Friday, July 24, 2015

John Giannotti on his week at camp: "You *can* go home again!"


You all know that odd, wonderful, strangely complex feeling you get when you drive up to Frost Valley. If you're coming from the north, it starts to bubble up, perhaps, when you cross the Esopus in Phoenicia. From the south, it begins when you make your water-level assessment of the Neversink.  The feeling gathers strength as you approach either Big Indian or, in my case, Claryville. And then.....and then, it hits you straight on. Slaps you awake, as if the waters of Biscuit Creek itself have washed over you.  For you are now on the Frost Valley Road.  And you seem to know every nuance of it, practically every turn and milepost. That road has been etched into your memory. Whether you've travelled it for 50 years or 10, it is part of your being, and the adrenalin rush you are experiencing is the proof. And here's the really strange part: the closer you get to Frost Valley the younger you feel. Somehow the years just slide away and, without realizing it, you're BACK. Those memories that have been pouring in and flowing out seem to have melted away the years that have separated you from your youth. So much so that by the time you turn onto the entrance road and see Doubletop again, you KNOW that a part of you, in fact, never left.

Are all the memories good ones? Of course not. We've all had our wonderful moments at Frost Valley, but every one of us has experienced difficult times. You can't work and live in a community without encountering the tribulations and hardships found in every other community on the planet. I know I've had mine. Some of them still hurt. So when Al asked me if I would consider a volunteer stint this summer I was a bit taken aback. Oh, let's be honest, I was scared to death! Hell, I'm going to turn 70 in December. Most of the work I did at Frost Valley took place when I was in my Twenties, and I hadn't worked at camp in thirty years! I didn't know if I still "had it". And I certainly didn't know if my LEGS still had it. (They seem to have doubled the number of steps between Lake Cole and Margetts and increased the slope of the paths to the upper villages!) More importantly, I wondered how someone from the distant past could add anything significant to the operation. Truth is, I thought I'd just be in the way. But here's the good news. It was a great week! My son Del, a former camper, CIT and JC, came with me to do his own volunteering. At Opening Campfire all of my apprehension disappeared. How can you not be happy after Opening Campfire. (Actually, two of them, one for Hird and one for Wawayanda.) 

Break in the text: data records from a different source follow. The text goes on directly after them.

(** A client that attaches misses no output: unless it falls behind by more than the channel
    holds, it is sent the screen as it is after some number of chunks, followed without gap by
    every chunk broadcast since an earlier or the same point. *)
Theorem attach_misses_nothing o :
  output_reachable o -> o_stage o = Following -> o_lagged o = false ->
  exists p r, p <= r <= length (o_chunks o) /\ p <= o_next o <= length (o_chunks o) /\
    let replay := build_screen_replay (shown (take r (o_chunks o))) in
    o_client o = (if bool_decide (replay = []) then [] else [replay]) ++ between p (o_next o) (o_chunks o).
Proof.
  intros Hr Hst Hl. assert (output_inv o) as [].
  { revert o Hr Hst Hl. unfold output_reachable. intros o Hr _ _. revert o Hr. apply rtc_ind_r; [by constructor|].
    intros ? ? _ ? ?. by eapply output_inv_step. }
  destruct (oi_follows0 Hst Hl) as (p & r & H1 & H2 & H3 & H4). exists p, r. split_and!; [lia..|exact H4].
Qed.

(** A client can be shown output twice: a chunk that arrives after the client subscribed and
    before the screen was sent to it is part of that screen and is sent again. *)
Theorem attach_repeats_output data :
  build_screen_replay (process blank data) <> [] ->
  exists o, output_reachable o /\ o_chunks o = [data] /\
    o_client o = [build_screen_replay (process blank data); data].
Proof.
  intros Hne. exists (mkOutput [data] 1 Following 1 [build_screen_replay (process blank data); data] false).
  split; [|done]. unfold output_reachable.
  eapply rtc_l; [by apply o_subscribe|]. eapply rtc_l; [by apply (o_process _ data)|].
  eapply rtc_l; [apply o_send; rsimpl; lia|]. eapply rtc_l; [by apply o_replay|].
  eapply rtc_l; [apply (o_receive _ data); rsimpl; try done; unfold CHANNEL; lia|].
  unfold send_replay. rsimpl. rewrite bool_decide_false by done. apply rtc_refl.
Qed.
End Output.
(* ===== verification/Codex.v ===== *)
(** * The Codex monitor and proxy of a pod (pod/codex.rs)

    The pod server follows the threads of the Codex daemon over a WebSocket and summarises them
    as one agent state, and it relays the frames of attached clients, in which it removes local
    permission defaults.  Messages are JSON values: [wsmsg] is what the socket yields, its text
    already parsed ([None] when it is not JSON). *)
From stdpp Require Import gmap.
From S2P Require Import Prelude Strs Hosts PodConn Json.

(** ** Thread states *)

Inductive ThreadActiveFlag := WaitingOnApproval | WaitingOnUserInput.
Inductive ThreadStatus := NotLoaded | ThreadIdle | SystemError | Active (active_flags : list ThreadActiveFlag).

#[export] Instance ThreadActiveFlag_eq_dec : EqDecision ThreadActiveFlag.
Proof. solve_decision. Defined.
#[export] Instance ThreadStatus_eq_dec : EqDecision ThreadStatus.
Proof. solve_decision. Defined.

(** [CodexThreads] *)
Abbreviation threads := (gmap (list N) ThreadStatus).

(** The state one thread contributes; an unloaded thread contributes none. *)
Definition thread_state (status : ThreadStatus) : option CodexState :=
  match status with
  | NotLoaded => None
  | ThreadIdle => Some Idle
  | SystemError => Some CodexError
  | Active active_flags => if existsb (fun _ => true) active_flags then Some Idle else Some CodexProcessing
  end.

(** The loop of [CodexThreads::state] over the values in the order of the hash map. *)
Fixpoint state_loop (statuses : list ThreadStatus) (r : option CodexState) : option CodexState :=
  match statuses with
  | [] => r
  | status :: statuses =>
      match thread_state status with
      | None => state_loop statuses r
      | Some CodexProcessing => Some CodexProcessing
      | Some state => state_loop statuses (if bool_decide (r = Some CodexError) then r else Some state)
      end
  end.

Definition state (m : threads) : option CodexState := state_loop (map snd (map_to_list m)) None.

(** ** Decoding *)

Definition json_str (j : json) : option str := match j with JString s => Some s | _ => None end.

(** [value\[key\]] *)
Definition json_index (k : str) (j : json) : json := default JNull (json_get k j).

(** Field [i] of the [n] fields of a derived struct: by name in an object, by position in an
    array. *)
Definition struct_field (k : str) (i n : nat) (j : json) : option json :=
  match j with
  | JObject _ => json_get k j
  | JArray l => if bool_decide (length l = n) then l !! i else None
  | _ => None
  end.

Definition decode_flag (j : json) : option ThreadActiveFlag :=
  s ← variant_name j;
  if bool_decide (s = lit "waitingOnApproval") then Some WaitingOnApproval
  else if bool_decide (s = lit "waitingOnUserInput") then Some WaitingOnUserInput
  else None.

Definition decode_list {A} (decode : json -> option A) (j : json) : option (list A) :=
  match j with JArray l => mapM decode l | _ => None end.

(** The tag of a variant: its name or its index. *)
Definition status_tag (j : json) : option nat :=
  match j with
  | JString s =>
      if bool_decide (s = lit "notLoaded") then Some 0 else if bool_decide (s = lit "idle") then Some 1
      else if bool_decide (s = lit "systemError") then Some 2 else if bool_decide (s = lit "active") then Some 3 else None
  | JNumber n => if bool_decide (0 <= n < 4)%Z then Some (Z.to_nat n) else None
  | _ => None
  end.

Definition decode_status (j : json) : option ThreadStatus :=
  '(tag, flags) ← match j with
                  | JObject _ => tag ← json_get (lit "type") j; Some (tag, json_get (lit "activeFlags") j)
                  | JArray (tag :: rest) => Some (tag, match rest with [flags] => Some flags | _ => None end)
                  | _ => None
                  end;
  match status_tag tag with
  | Some 0 => Some NotLoaded
  | Some 1 => Some ThreadIdle
  | Some 2 => Some SystemError
  | Some 3 => Active <$> (flags ≫= decode_list decode_flag)
  | _ => None
  end.
(* ===== verification/GitSetup.v ===== *)
(** * Setting up the repository of a pod (pod/git_setup.rs)

    On every start the pod server points the remotes "host" and "rumpelpod" of the repository at
    the gateway, with credentials that are scoped to its URL, configures the refspecs, installs
    the hook that pushes branches, and on the first start creates the branches of the pod.  All
    of it is done with git commands: [git] is the git program working on a repository of type
    [G], and [GitLaws] states the documented effect of the commands on the configuration and on
    the branches.  Configuration keys are compared as text; the program writes each key in one
    spelling. *)
From stdpp Require Import gmap.
From S2P Require Import Prelude Strs Hooks PodGit.

(** The hooks of a repository that the pod writes: their contents. *)
Record repo_hooks := mkHooks {
  reference_transaction : option str;
  pre_commit : option str;
}.

(** ** Commands *)

Section Setup.
  Context {G : Type}.
  Variable git : list str -> G -> G * option git_output.

Abbreviation world := (G * repo_hooks)%type.

Definition then_ {A B} (m : world -> world * result str A) (k : A -> world -> world * result str B)
    (w : world) : world * result str B :=
  match m w with (w, Ok a) => k a w | (w, Err e) => (w, Err e) end.

Notation "'let*' x := m 'in' k" := (then_ m (fun x => k)) (at level 100, x pattern, right associativity).

Definition ret {A} (r : result str A) (w : world) : world * result str A := (w, r).

(** [Command::output] *)
Definition output (args : list str) (w : world) : world * option git_output :=
  let '(g, o) := git args w.1 in ((g, w.2), o).

(** [CommandExt::success] *)
Definition success (args : list str) (w : world) : world * result str str :=
  match output args w with
  | (w, Some o) => (w, if ran_ok o then Ok (default [] (go_stdout o)) else Err (lit "command failed"))
  | (w, None) => (w, Err (lit "command not run"))
  end.

(** A command whose failure is ignored, or only looked at. *)
Definition attempt (args : list str) (w : world) : world * result str bool :=
  match success args w with (w, Ok _) => (w, Ok true) | (w, Err _) => (w, Ok false) end.

(** [str::replace] *)
Fixpoint replace_go (fuel : nat) (from to s : str) : str :=
  match fuel with
  | 0 => s
  | S fuel =>
      match find_str from s with
      | Some (before, rest) => before ++ to ++ replace_go fuel from to (drop (length from) rest)
      | None => s
      end
  end.

Definition replace (from to s : str) : str := replace_go (length s) from to s.

(** [run_git_with_secret] *)
Definition run_git_with_secret (args : list str) (token : str) : world -> world * result str unit := fun w =>
  match output args w with
  | (w, Some o) =>
      (w, if ran_ok o then Ok tt
          else Err (lit "Git with gateway credentials failed: " ++ replace token (lit "[REDACTED]") (go_stderr o)))
  | (w, None) => (w, Err (lit "running Git with gateway credentials"))
  end.

(** ** Gateway URLs *)

Definition MANAGED_REMOTES : list str := [lit "host"; lit "rumpelpod"].
(* ===== verification/Submodules.v ===== *)
(** * Submodules in a pod (the end of pod/git_setup.rs)

    On the first start of a pod its submodules are cloned through the gateway, recursively, and
    set up like the repository itself; on later starts they are set up again, and when the
    gateway moves their URLs follow.  The repositories of the pod are kept by directory; a git
    command that is run in one of them acts on it alone.  [gitmodules] and [listing] read the
    .gitmodules file and the index of a repository, [ancestor] is the repository that git finds
    from a directory that is not the top of one ([None]: there is no such directory), and
    [submodule_update] is the git command that clones a submodule, with its environment. *)
From stdpp Require Import gmap.
From S2P Require Import Prelude Strs Hosts ExecStream Hooks PodGit GitSetup.

Definition sub_url (base_url displaypath : str) : str :=
  base_url ++ lit "/submodules/" ++ displaypath ++ lit "/rumpelpod.git".

Abbreviation environ := (gmap (list N) (list N)).

(** *** Credentials of a clone *)

Definition KEY (i : N) : str := lit "GIT_CONFIG_KEY_" ++ show i.
Definition VALUE (i : N) : str := lit "GIT_CONFIG_VALUE_" ++ show i.
Definition COUNT : str := lit "GIT_CONFIG_COUNT".

(** [usize] *)
Definition USIZE_MAX : N := 18446744073709551615.

(** The environment of [git submodule update] in [clone_recursive]. *)
Definition clone_env (url token : str) (env : environ) : result str environ :=
  config_count ← match env !! COUNT with
                 | Some value => context (lit "invalid GIT_CONFIG_COUNT") (parse_uint USIZE_MAX value)
                 | None => Ok 0%N
                 end;
  if bool_decide (USIZE_MAX < config_count + 2)%N then Err (lit "GIT_CONFIG_COUNT overflow")
  else
    let redirect_index := (config_count + 1)%N in
    Ok (<[VALUE redirect_index := lit "false"]> (<[KEY redirect_index := http_key url (lit "followRedirects")]>
         (<[VALUE config_count := lit "Authorization: Bearer " ++ token]> (<[KEY config_count := http_key url (lit "extraHeader")]>
           (<[COUNT := show (config_count + 2)]> env))))).
(* ===== verification/Proxies.v ===== *)
(** * Proxies between the host and a pod (exec_proxy.rs, tcp_proxy.rs, executor/podman_ssh.rs,
    streaming_upload.rs, port_file.rs)

    A TCP connection to a pod is carried by a program that is executed there: [forward_streams]
    on the host copies between the socket of the client and the pipes of the executed program,
    [run_tcp_proxy] in the pod between these pipes and the socket of the server.  Each of the two
    runs one copying loop per direction; the loops, the client and the server interleave freely,
    and what the environment chooses (how many bytes a read returns, when a peer closes or
    fails) is part of the events.  The accept loop of the listener, archive uploads and the files
    that advertise ports follow. *)
From stdpp Require Import gmap.
From S2P Require Import Prelude Strs Hosts Bytes.

(** ** One direction of a connection *)

(** What a read finds after the bytes. *)
Inductive source := Open | AtEof | Reset.

(** How a loop ended. *)
Inductive ending := Eof | Failed.

#[export] Instance source_eq_dec : EqDecision source.
Proof. solve_decision. Defined.
#[export] Instance ending_eq_dec : EqDecision ending.
Proof. solve_decision. Defined.

Record half := mkHalf {
  hf_sent : list N;          (* all that was sent to this direction *)
  hf_unread : list N;        (* what was not read yet *)
  hf_source : source;
  hf_writable : bool;        (* writes succeed *)
  hf_delivered : list N;     (* what was written *)
  hf_end : option ending;    (* the loop has ended and shut the sink down *)
}.

#[export] Instance half_updatable : Updatable half := fun h =>
  mkHalf (hf_sent h) (hf_unread h) (hf_source h) (hf_writable h) (hf_delivered h) (hf_end h).
Definition decode_merge (j : json) : option MergeConfig :=
  fs ← strict_fields [lit "description"; lit "descriptionFile"] j;
  mode ← defaulted (lit "description") Merge.Auto decode_description_mode fs;
  file ← optional (lit "descriptionFile") decode_string fs;
  Some (mkMergeConfig mode file).

Definition MergeConfig_default : MergeConfig := mkMergeConfig Merge.Auto None.

Definition decode_kubernetes (j : json) : option KubernetesConfig :=
  fs ← strict_fields [lit "context"; lit "namespace"; lit "registry"; lit "nodeSelector"; lit "tolerations"; lit "builder"] j;
  context ← required_field (lit "context") decode_string fs;
  namespace ← optional (lit "namespace") decode_string fs;
  registry ← required_field (lit "registry") decode_string fs;
  node_selector ← optional (lit "nodeSelector") decode_btree fs;
  tolerations ← optional (lit "tolerations") (decode_vec decode_toleration) fs;
  builder ← optional (lit "builder") decode_string fs;
  Some (mkKubernetesConfig context namespace registry node_selector tolerations builder).

Definition CONFIG_FIELDS : list str :=
  [lit "build"; lit "claude"; lit "codex"; lit "pi"; lit "grok"; lit "merge"; lit "sshAgent"; lit "injectSystemPrompt";
   lit "host"; lit "devcontainer"; lit "containerEngine"; lit "kubernetes"].

Definition decode_config (j : json) : option JsonConfig :=
  fs ← strict_fields CONFIG_FIELDS j;
  build ← defaulted (lit "build") CloneLocal decode_build fs;
  claude ← defaulted (lit "claude") ClaudeConfig_default decode_claude_config fs;
  codex ← defaulted (lit "codex") CodexConfig_default (decode_switch (lit "dangerouslyBypassApprovalsAndSandbox")) fs;
  pi ← defaulted (lit "pi") PiConfig_default (decode_switch (lit "trustWorkspace")) fs;
  grok ← defaulted (lit "grok") GrokConfig_default (decode_switch (lit "alwaysApprove")) fs;
  merge ← defaulted (lit "merge") MergeConfig_default decode_merge fs;
  ssh_agent ← defaulted (lit "sshAgent") SshAgentConfig_default decode_ssh_agent fs;
  inject ← defaulted (lit "injectSystemPrompt") true decode_bool fs;
  host ← optional (lit "host") decode_string fs;
  devcontainer ← optional (lit "devcontainer") decode_string fs;
  engine ← optional (lit "containerEngine") decode_engine fs;
  kubernetes ← optional (lit "kubernetes") decode_kubernetes fs;
  Some (mkJsonConfig build claude codex pi grok merge ssh_agent inject host devcontainer engine kubernetes).

Inductive config_error :=
| ReadFailedAt (path : str)
| ParseFailedAt (path : str)
| HostAndKubernetes (path : str)
| DefaultConfig
| InvalidHost (e : host_parse_error)
| HostAndContextFlags
| CurrentDirectory
| InvalidDevcontainerFlag (e : dc_error)
| InvalidDevcontainer (e : dc_error).

Section Config.

(** The file, the [json5] crate, URLs, the working directory and the kinds of files. *)
Context (exists_file : str -> bool) (read_to_string : str -> option str) (json5 : str -> option json).
Context (Url_parse : str -> option Url) (current_dir : option str) (metadata : str -> result IoError FileKind).

Definition load_json_config (repo_root : str) : result config_error JsonConfig :=
  let config_path := path_join repo_root (lit ".rumpelpod.json") in
  if exists_file config_path then
    contents ← context (ReadFailedAt config_path) (read_to_string config_path);
    config ← context (ParseFailedAt config_path) (json5 contents ≫= decode_config);
    if bool_decide (is_Some (jc_host config)) && bool_decide (is_Some (jc_kubernetes config))
    then Err (HostAndKubernetes config_path)
    else Ok config
  else context DefaultConfig (json5 (lit "{}") ≫= decode_config).

(** ** The command line *)

Record ContainerConfigArgs := mkArgs {
  arg_devcontainer : option str;
  arg_host : option str;
  arg_kubernetes_context : option str;
  arg_kubernetes_namespace : option str;
  arg_kubernetes_registry : option str;
  arg_container_engine : option ContainerEngine;
}.

(** What [clap] checks of these flags: [conflicts_with_all] and [requires]. *)
Definition args_accepted (a : ContainerConfigArgs) : Prop :=
  (is_Some (arg_host a) -> arg_kubernetes_context a = None /\ arg_kubernetes_namespace a = None) /\
  (is_Some (arg_kubernetes_context a) <-> is_Some (arg_kubernetes_registry a)) /\
  (is_Some (arg_kubernetes_namespace a) -> is_Some (arg_kubernetes_context a)).

(** Outer [None]: the [expect] on a missing registry. *)
Definition resolve_host (a : ContainerConfigArgs) : option (result config_error (option Host)) :=
  match arg_kubernetes_context a with
  | Some ctx =>
      let namespace := default (lit "default") (arg_kubernetes_namespace a) in
      if bool_decide (is_Some (arg_host a)) then Some (Err HostAndContextFlags)
      else
        registry ← arg_kubernetes_registry a;
        Some (Ok (Some (Kubernetes ctx namespace registry None None None (default Hosts.Auto (arg_container_engine a)))))
  | None =>
      match arg_host a with
      | Some h =>
          Some (match Host_parse Url_parse h with
                | Ok host => Ok (Some (with_container_engine host (default Hosts.Auto (arg_container_engine a))))
                | Err e => Err (InvalidHost e)
                end)
      | None => Some (Ok (Localhost <$> arg_container_engine a))
      end
  end.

On the first day, we made ourselves available for Specialty Programs. Del signed up for various activities and I made myself available to take campers out on sketching trips and to help them start a mural in the Pottery studio. I fell into it without losing a beat. It all seemed so natural. But the greatest revelation of the week was not that I could still do my thing, it was the way in which the staff welcomed me and made me fit into it all so easily. What a staff! I don't know about you, but I kinda remember us doing most of what we did by the seat of our pants. We were good because we cared so much about the kids but I, for one, didn't have much real training. The staff I witnessed last week was incredibly well organized yet still had that same spirit I remember from our crazy days. I ended the week "leaving it on the field" as Al described it, visiting CQs, listening to ghost stories, gazing up at the Milky Way. You know what I mean. Hey, I know you all have jobs and kids and maybe grandkids and little or no extra time, but if you ever have the opportunity to volunteer for a session PLEASE consider it. Do it for Frost Valley. Do it for yourself. You can go home again. I'm glad I did.